換気がしっかりされていて、個人の空間がパーテーションなどで区切られている場所では、息が楽な布マスクを着ける、など、状況に合わせてマスクを選んでいただければと思います。
■飛沫の約8割が抑えられる
ここで、不織布のマスクを着けることで得られる効果についての、科学的な実験データをご紹介いたします。
理化学研究所と豊橋技術科学大学などの研究グループの共同研究データによれば、マスクを着けることで、くしゃみや咳などで出る飛沫の約8割が抑えられると報告されています。
マスクを着用していると人のことも自分のことも守ることができる
![感染者→飛沫は少ししか出ない 接触者→マスクで大きい飛沫は止められている『感染症時代のマスクの教科書』より](https://president.ismcdn.jp/mwimgs/c/7/670/img_c709416152ec2d6554957047dad16cfa216931.jpg)

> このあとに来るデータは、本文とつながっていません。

(* ===== verification/Database.v ===== *)
(** * Database ([crates/node/src/storage/database])

    The tables of [migrations/] as finite maps (tables with a primary key) and
    lists of rows (tables without), and the SQL statements of [postgres.rs] as
    operations on them, with their [ON CONFLICT] clauses, foreign keys and
    transaction boundaries.  [scan] is the order in which Postgres returns the
    rows of a query without [ORDER BY]. *)

From S2P Require Import Prelude Types Models Files Transaction Event Mempool Workflow Resources Acl.

(** ** Rows ([entity/transaction.rs], [entity/payload.rs]) *)

Module Kind.
Inductive t :=
  | Empty | Transfer | Stake | Unstake | Deploy | Run | Proof | ProofKey | Verification | Cancel.
End Kind.
Global Instance Kind_eq_dec : EqDecision Kind.t.
Proof. solve_decision. Defined.

Record TransactionRow `{Secp} := MkTransactionRow {
  row_author : PublicKey;
  row_hash : Hash;
  row_kind : Kind.t;
  row_nonce : Z;
  row_signature : Signature;
  row_propagated : bool;
  row_executed : bool
}.

Global Arguments MkTransactionRow {_} _ _ _ _ _ _ _.
Global Arguments row_author {_} _.
Global Arguments row_hash {_} _.
Global Arguments row_kind {_} _.
Global Arguments row_nonce {_} _.
Global Arguments row_signature {_} _.
Global Arguments row_propagated {_} _.
Global Arguments row_executed {_} _.

Record DeployRow := MkDeployRow { dep_name : string; dep_prover : Hash; dep_verifier : Hash }.
Record StepRow := MkStepRow {
  step_id : Z; step_tx : Hash; step_sequence : Z; step_program : Hash; step_args : list string
}.
Record InputRow := MkInputRow {
  in_step : Z; in_file_name : string; in_file_url : string; in_checksum : string
}.
Record OutputRow := MkOutputRow { out_step : Z; out_file_name : string; out_source_program : Hash }.
(** [proof] and [verification]: parent, program, data; [proof_key]: parent, key. *)
Record ProofRow := MkProofRow { pr_parent : Hash; pr_program : Hash; pr_data : list u8 }.
Record KeyRow := MkKeyRow { kr_parent : Hash; kr_key : list u8 }.
Lemma delete_rows_wf txs ps t : db_wf t → db_wf (delete_rows txs ps t).
Proof.
  intros [W1 W2 W3 W4 W5 W6 W7 W8 W9 W10 W11 W12].
  split; intros *; rewrite ?has_tx_delete, ?has_program_delete; simpl;
    rewrite ?map_lookup_filter_Some, ?list_elem_of_filter; simpl.
  - intros [Hr _]. by apply W1.
  - intros [Hr ?]. destruct (W2 _ _ Hr). naive_solver.
  - intros [Hr (? & ? & ?)]. destruct (W3 _ _ Hr). naive_solver.
  - intros [Hr ?]. split; [by apply (W4 _ _ Hr)|done].
  - intros [Hr (? & ? & ?)]. destruct (W5 _ _ Hr). naive_solver.
  - intros [? Hr]. split; [by apply W6|done].
  - intros [? Hr]. destruct (W7 _ Hr). naive_solver.
  - intros [? Hr]. apply kept_step; auto.
  - intros [[??] Hr]. destruct (W9 _ Hr). split; [by apply kept_step|done].
  - intros [r [Hr ?]%map_lookup_filter_Some]. split; [apply W10; by eexists|done].
  - by apply NoDup_fmap_filter.
  - by apply NoDup_fmap_filter.
Qed.

(** ** A deletion of nothing that is there *)

Definition unrelated (txs ps : gset Hash) (t : Tables) : Prop :=
  (∀ h, has_tx t h = true → (h ∉ txs)) ∧ (∀ h, has_program t h = true → (h ∉ ps)) ∧
  (∀ h, is_Some (t_prr t !! h) → (h ∉ ps)).

Lemma has_row_lookup {V} (k : Hash) (m : gmap Hash V) v : m !! k = Some v → has_row k m = true.
Proof. intros Hk. apply bool_decide_eq_true. by exists v. Qed.

Lemma map_filter_all {V} (P : Hash * V → Prop) `{∀ x, Decision (P x)} (m : gmap Hash V) :
  (∀ h v, m !! h = Some v → P (h, v)) → filter P m = m.
Proof. intros Hm. by apply map_filter_id. Qed.

Lemma delete_unrelated txs ps t : db_wf t → unrelated txs ps t → delete_rows txs ps t = t.
Proof.
  intros [W1 W2 W3 W4 W5 W6 W7 W8 W9 W10 W11 W12] (Htx & Hp & Hr).
  assert (gone_steps txs ps (t_step t) = []) as Hgone.
  { unfold gone_steps. rewrite filter_none; [done|]. intros r Hr'. destruct (W7 r Hr') as (? & ? & _).
    by intros [?%Htx|?%Hp]. }
  destruct t. unfold delete_rows. rewrite Hgone. simpl in *. f_equal.
  - apply map_filter_all. intros h v Hv. apply Htx. by apply (has_row_lookup _ _ v).
  - apply map_filter_all. intros h v Hv. apply Hp. by apply (has_row_lookup _ _ v).
  - apply map_filter_all. intros h v Hv. apply Hr. by exists v.
  - apply map_filter_all. intros h v Hv. destruct (W2 h v Hv) as (? & ? & ?). split_and!; auto.
  - apply filter_all. intros r Hr'. destruct (W7 r Hr') as (? & ? & _). by intros [?%Htx|?%Hp].
  - apply filter_all. intros r _. apply not_elem_of_nil.
  - apply filter_all. intros r Hr'. destruct (W9 r Hr'). split; [apply not_elem_of_nil|by apply Hp].
  - apply map_filter_all. intros h v Hv. destruct (W3 h v Hv) as (? & ? & ?). split_and!; auto.
  - apply map_filter_all. intros h v Hv. apply Htx. by apply (W4 h v).
  - apply map_filter_all. intros h v Hv. destruct (W5 h v Hv) as (? & ? & ?). split_and!; auto.
  - apply filter_all. intros e He. by apply Htx, W6.
Qed.
(** [node_run ever h n]: the node can reach [n] by way of [h], and [ever] are the keys
    that were on its whitelist at some time.  What clients, peers, VMs, the operating
    system and the clock do is the environment's choice at every step. *)
Inductive node_run : gset PublicKey → History → Node → Prop :=
  | node_start t q f :
      db_wf t → resource_manager q = total →
      node_run (t_acl t) (MkHistory [] [])
        (MkNode (EventLoop_new t) (SchedulerState_new q) f [] AtReap)
  | node_rpc ever h n id tx :
      node_run ever h n →
      let n' := on_node_channel (rpc_send_tx id tx) n in node_run ever (record n n' [] h) n'
  | node_peer ever h n reply bytes :
      node_run ever h n →
      let n' := on_node_channel (process_message reply bytes) n in node_run ever (record n n' [] h) n'
  | node_receive ever h n el :
      node_run ever h n → on_receive (n_loop n) = Some el → node_run ever h (set_loop n el)
  | node_verify ever h n download p2p_open i el :
      node_run ever h n →
      on_task (database_contains (n_tables n)) download p2p_open i (n_loop n) = Some el →
      node_run ever h (set_loop n el)
  | node_finished ever h n now i el :
      node_run ever h n → on_finished (database_storage scan) now i (n_loop n) = Some el →
      node_run ever h (set_loop n el)
  | node_sync ever h n text url resp :
      node_run ever h n →
      let n' := on_tables (sync text url resp (database_acl scan)) n in
      node_run (ever ∪ t_acl (n_tables n')) h n'
  | node_whitelist ever h n k :
      node_run ever h n → node_run (ever ∪ {[k]}) h (on_tables (db_acl_whitelist k) n)
  | node_deny ever h n k :
      node_run ever h n → node_run ever h (on_tables (db_acl_deny k) n)
  | node_turn ever h n kill_ok wait_ok env now alive fuel id :
      node_run ever h n →
      node_run ever h (on_turn (turn_step (qemu_provider config kill_ok wait_ok env)
        (database_tx_store scan) db_find_program (engine scan fuel id) now alive
        (data_directory config)) n)
  | node_get_task ever h n kill_ok wait_ok env now conn :
      node_run ever h n →
      let provider := qemu_provider config kill_ok wait_ok env in
      let n' := on_world (get_task provider now conn (n_qemu n)) n in
      node_run ever (record n n' (task_for provider now conn n) h) n'
  | node_submit ever h n kill_ok wait_ok env id answer conn request :
      node_run ever h n →
      let n' := on_world (server_submit_result (qemu_provider config kill_ok wait_ok env)
        (database_tx_store scan) node_key (data_directory config) (data_directory config)
        http_download_host id answer conn (n_qemu n) request) n in
      node_run ever (record n n' [] h) n'.

Definition held_hash (pos : LoopPos) (h : Hash) : Prop := ∃ task, task_at pos = Some task ∧ task_tx task = h.

(** A transaction that claims to be a result of this node was made with its key. *)
Definition own (tx : Transaction Received.t) : Prop :=
  state tx = Received.TXRESULT →
  ∃ created, made_by node_key created ∧ tx = into_received created Received.TXRESULT.
Definition acc (ever : gset PublicKey) (tx : Transaction Received.t) : Prop :=
  own tx ∧ validate tx = Ok () ∧ author tx ∈ ever.

Record node_inv (ever : gset PublicKey) (n : Node) : Prop := {
  ni_res : res_inv total (n_sched n);
  ni_loop : loop_inv own (acc ever) [] (n_loop n);
  ni_store : store_inv ever (held_hash (n_pos n)) own (acc ever) (world_of n)
}.

Lemma acc_mono ever ever' tx : ever ⊆ ever' → acc ever tx → acc ever' tx.
Proof. intros Hs (? & ? & ?). split_and!; auto. Qed.

(** The node with the world [w] and the loop at [pos]. *)
Definition put (n : Node) (w : World (P:=Host) (D:=Tables)) (pos : LoopPos) : Node :=
  let n' := set_world n w in MkNode (n_loop n') (n_sched n') (n_fs n') (n_signals n') pos.

Lemma node_inv_put ever ever' n w pos :
  ever ⊆ ever' → node_inv ever n → res_inv total (w_state w) →
  store_inv ever' (held_hash pos) own (acc ever') w → node_inv ever' (put n w pos).
Proof.
  intros Hs [_ Hloop _] Hres [Hw Hk Hq Ht Hc Hkept].
  apply (loop_inv_mono _ _ own (acc ever')) in Hloop; [|done|by intros tx; apply acc_mono].
  destruct Hloop as [_ Hf Hd Hp _]. split; [done| |by split].
  split; [done..|]. simpl. eapply Forall_impl; [exact Hq|]. by intros tx [_ ?].
Qed.

(** A step of the scheduler or of the database. *)
Lemma node_inv_world {E A} ever ever' (m : M (World (P:=Host) (D:=Tables)) E A) n :
  ever ⊆ ever' → keeps (store_inv ever' (held_hash (n_pos n)) own (acc ever')) m →
  keeps (world_inv total) m → store_inv ever' (held_hash (n_pos n)) own (acc ever') (world_of n) →
  node_inv ever n → node_inv ever' (on_world m n).
Proof.
  intros Hs Hm Hr Hst Hn. change (on_world m n) with (put n (snd (m (world_of n))) (n_pos n)).
  apply (node_inv_put ever); [done|done|..|by apply (keeps_snd _ _ _ Hm)].
  apply (keeps_snd (world_inv total) m (world_of n)); [done|apply Hn].
Qed.

Lemma turn_inv_held ever Rcv Acc pos (w : World (P:=Host) (D:=Tables)) :
  turn_inv ever (λ _, False) Rcv Acc pos w ↔ store_inv ever (held_hash pos) Rcv Acc w.
Proof.
  split.
  - intros [[] Hh]. split; try done. intros h (task & Ht & <-). by apply Hh.
  - intros [? ? ? ? ? Hkept]. split; [by split|]. intros task Ht. apply Hkept. by exists task.
Qed.

(** A step of the scheduling loop. *)
Lemma node_inv_turn ever n kill_ok wait_ok env now alive fuel id :
  node_inv ever n →
  node_inv ever (on_turn (turn_step (qemu_provider config kill_ok wait_ok env)
    (database_tx_store scan) db_find_program (engine scan fuel id) now alive (data_directory config)) n).
Proof.
  intros Hn. pose proof (ni_store _ _ Hn) as Hst. pose proof (ni_res _ _ Hn) as Hres.
  apply turn_inv_held in Hst. unfold on_turn.
  match goal with |- context [turn_step ?p ?s ?f ?e ?nw ?a ?d (n_pos n) _] =>
    pose proof (store_turn_step p scan _ _ _ _ nw a d fuel id (n_pos n) _ Hst) as Hst';
    pose proof (turn_step_keeps p s f e total database_limits nw a d (n_pos n) (world_of n) Hres) as Hres' end.
  destruct (turn_step _ _ _ _ _ _ _ _ (world_of n)) as [r w].
  match goal with |- node_inv _ ?g => change g with (put n w (next_pos r)) end.
  apply (node_inv_put ever); [done|done|by destruct r|]. apply turn_inv_held.
  destruct r; [done|by split..].
Qed.

(** A step of the event loop, which leaves the scheduler alone. *)
Lemma node_inv_loop ever n el :
  loop_inv own (acc ever) [] el → queue_stored (el_mempool el) →
  t_acl (storage (el_mempool el)) = t_acl (n_tables n) →
  (∀ h, has_tx (n_tables n) h = true → has_tx (storage (el_mempool el)) h = true) →
  node_inv ever n → node_inv ever (set_loop n el).
Proof.
  intros Hloop [Hw Hq] Ha Hg [Hres _ [_ Hk _ Ht _ Hkept]]. split; [done|done|]. destruct Hloop as [Hc _ _ _ Hm].
  split; [done| | |by eapply tasks_stored_grow|done|]; unfold w_tables; simpl; [by rewrite Ha| |].
  - apply Forall_and. split; [exact Hq|exact Hm].
  - intros h ?%Hkept. by apply Hg.
Qed.

Lemma node_store_queue ever n : node_inv ever n → queue_stored (el_mempool (n_loop n)).
Proof. intros [_ _ [Hw _ Hq _ _ _]]. split; [done|]. eapply Forall_impl; [exact Hq|]. by intros tx [? _]. Qed.

(** A step that only changes the tables. *)
Lemma node_inv_tables {E A} ever ever' (m : M Tables E A) n :
  ever ⊆ ever' → (∀ t, db_wf t → db_wf (snd (m t))) →
  (∀ t h, has_tx t h = true → has_tx (snd (m t)) h = true) →
  t_acl (snd (m (n_tables n))) ⊆ ever' → node_inv ever n → node_inv ever' (on_tables m n).
Proof.
  intros Hs Hwf Hg Ha [Hres Hloop [Hw Hk Hq Ht Hc Hkept]].
  apply (loop_inv_mono _ _ own (acc ever')) in Hloop; [|done|by intros tx; apply acc_mono].
  specialize (Hwf _ Hw). specialize (Hg (n_tables n)). unfold on_tables, on_world, on_db. simpl.
  change (storage (el_mempool (n_loop n))) with (n_tables n).
  destruct (m (n_tables n)) as [r t'] eqn:Hm. unfold w_tables in Hwf. simpl in *.
  change (storage (el_mempool (n_loop n))) with (n_tables n) in Hwf. rewrite Hm in Hwf.
  destruct Hloop as [Hc' Hf Hd Hp Hm']. split; [done|by split|].
  split; [done|done| |by eapply tasks_stored_grow|done|].
  - simpl. eapply Forall_impl; [exact Hq|]. intros tx [Hin Hacc]. split; [by apply Hg|].
    eapply from_accepted_mono; [|exact Hacc]. intros x. by apply acc_mono.
  - intros h ?%Hkept. by apply Hg.
Qed.

Lemma node_inv_channel {E A} ever (m : M Channel E A) n :
  keeps (channel_ok own) m → node_inv ever n → node_inv ever (on_node_channel m n).
Proof.
  intros Hm Hn. apply (node_inv_world ever ever); [done|by apply store_on_channel| |apply Hn|done].
  apply on_channel_keeps.
Qed.

Lemma process_message_own reply bytes : keeps (channel_ok own) (process_message reply bytes).
Proof.
  unfold process_message. destruct (deserialize_msg bytes) as [[tx|kind|pk resp]|e|];
    [|apply keeps_bind; [apply keeps_lift|intros; apply keeps_ret]|apply keeps_ret..|apply keeps_lift].
  apply keeps_bind; [|intros; apply keeps_ret]. by apply keeps_attempt, send_received.
Qed.

Lemma own_result (tx : Transaction Created) :
  made_by node_key tx → own (into_received tx Received.TXRESULT).
Proof. intros ? _. by exists tx. Qed.

Lemma node_start_inv t q f :
  rm_u64 total → db_wf t → resource_manager q = total →
  node_inv (t_acl t) (MkNode (EventLoop_new t) (SchedulerState_new q) f [] AtReap).
Proof.
  intros Htot Ht Hq. split; [by apply sched_new_res|apply loop_inv_new|].
  split; simpl; [done|done|constructor| |by intros m ?%elem_of_nil|by intros h (? & ? & _)].
  by split; intros ??; simpl; rewrite lookup_empty.
Qed.

Lemma node_loop_step ever n el :
  node_inv ever n → loop_inv own (acc ever) [] el → el_mempool el = el_mempool (n_loop n) →
  node_inv ever (set_loop n el).
Proof.
  intros Hn Hel He. apply node_inv_loop; rewrite ?He; try done. by eapply node_store_queue.
Qed.

Lemma node_finished_inv ever n now i el :
  node_inv ever n → on_finished (database_storage scan) now i (n_loop n) = Some el →
  node_inv ever (set_loop n el).
Proof.
  intros Hn Hr. pose proof (on_finished_acl scan now i _ _ Hr) as Ha.
  pose proof (loop_inv_finished _ _ _ _ _ _ _ _ (ni_loop _ _ Hn) Hr) as Hl.
  apply on_finished_stored in Hr as (Hq & _ & Hg); [|by eapply node_store_queue].
  by apply node_inv_loop.
Qed.

Lemma node_run_inv ever h n : rm_u64 total → node_run ever h n → node_inv ever n.
Proof.
  intros Htot. induction 1 as [t q f Ht Hq|ever h n id tx _ IH|ever h n reply bytes _ IH
    |ever h n el _ IH Hr|ever h n download op i el _ IH Hr|ever h n now i el _ IH Hr
    |ever h n text url resp _ IH n'|ever h n k _ IH|ever h n k _ IH
    |ever h n ko wo env now alive fuel id _ IH|ever h n ko wo env now conn _ IH
    |ever h n ko wo env id answer conn request _ IH].
  - by apply node_start_inv.
  - apply node_inv_channel; [|done]. by apply send_received.
  - apply node_inv_channel; [apply process_message_own|done].
  - apply node_loop_step; [done|by eapply loop_inv_receive, Hr; apply IH|].
    unfold on_receive in Hr. destruct (el_channel (n_loop n)) as [|[]]; by simplify_eq/=.
  - apply node_loop_step; [done| |].
    + eapply loop_inv_task; [|apply IH|exact Hr]. intros tx Hrcv Hv Hin. split_and!; [done..|].
      injection Hin as Hin%bool_decide_eq_true. by apply (store_acl _ _ _ _ _ (ni_store _ _ IH)).
    + unfold on_task in Hr. destruct (el_futures (n_loop n) !! i) as [[[] ?]|]; try done.
      destruct (process_received _ _ _ _ _). by simplify_eq/=.
  - by eapply node_finished_inv.
  - apply (node_inv_tables ever); [set_solver|..|exact IH].
    + intros t Ht. apply (keeps_snd db_wf); [|done]. apply sync_keeps. intros ??. by apply wf_acl.
    + intros t g Hg. apply (keeps_snd (λ t, has_tx t g = true)); [by apply sync_keeps|done].
    + apply union_subseteq_r'. unfold n'. clear. unfold on_tables, on_world, on_db. simpl.
      unfold n_tables at 2. simpl. change (storage (el_mempool (n_loop n))) with (n_tables n).
      by destruct (sync text url resp (database_acl scan) (n_tables n)).
  - apply (node_inv_tables ever); [set_solver|intros t; apply wf_acl|done| |done].
    simpl. pose proof (store_acl _ _ _ _ _ (ni_store _ _ IH)). unfold w_tables in *. simpl in *.
    unfold n_tables. set_solver.
  - apply (node_inv_tables ever); [set_solver|intros t; apply wf_acl|done| |done].
    simpl. pose proof (store_acl _ _ _ _ _ (ni_store _ _ IH)). unfold w_tables in *. simpl in *.
    unfold n_tables. set_solver.
  - by apply node_inv_turn.
  - apply (node_inv_world ever); [done|apply store_get_task|apply get_task_res|apply IH|done].
  - apply (node_inv_world ever); [done| |apply server_submit_res|apply IH|done].
    apply store_server_submit, own_result.
Qed.

(** C18: The whole node, with peers, RPC clients, VMs, the operator and the refresh of the
    whitelist acting in any order: the database always has its integrity, and every
    transaction queued for execution is stored in it, is the validated form of a
    received transaction with a valid signature and workflow, and its author was on the
    whitelist of this database at some time. *)
Theorem node_queue_stored ever h n :
  rm_u64 total → node_run ever h n →
  db_wf (n_tables n) ∧
  ∀ t, t ∈ deque (el_mempool (n_loop n)) →
    has_tx (n_tables n) (hash t) = true ∧
    ∃ tx, t = into_validated tx ∧ validate tx = Ok () ∧ author tx ∈ ever.
Proof.
  intros Htot Hrun. destruct (node_run_inv _ _ _ Htot Hrun) as [_ _ [Hw _ Hq _ _ _]].
  split; [exact Hw|]. intros t Ht.
  eapply Forall_forall in Hq as [Hin (tx & (_ & Hv & Ha) & Heq)]; [|exact Ht].
  split; [exact Hin|]. by exists tx.
Qed.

仮に、ウイルスを保有しているAさんと、保有していないBさんが向き合って会話をしていたとします。
Aさんがくしゃみをしても、唾液など大きな粒子である飛沫の8割は不織布マスクや布マスクのフィルターで止められます(人が密集していない状態で全員マスクを着けていれば、お互いの飛沫を防御し合い、吸い込みリスクが減ることになります。この状態を「ユニバーサルマスク」と表現します。こうした防御性の高い状態では、布マスクで充分とされます。密集の状態で使用するマスクは、不織布マスクをおすすめします)。
残り2割はマスクから飛び出し、1~2メートルほど周囲に飛びますが、粒子の大きさがあるので重力に引かれて下へ落ちます。AさんとBさんが2メートル以上離れていれば、飛沫はBさんにほとんど届きません。
飛沫よりも小さなウイルスや細菌などを含んだ粒子は、5~6割がマスクで抑えられ、残りの4~5割が周りの環境に広がっていきます。漏れ出した飛沫より小さな粒子約5割のさらに10%がBさんのほうへ漂ってきたとして、Bさんがホコリの半分をカットできる性能のマスクを着けていたとします。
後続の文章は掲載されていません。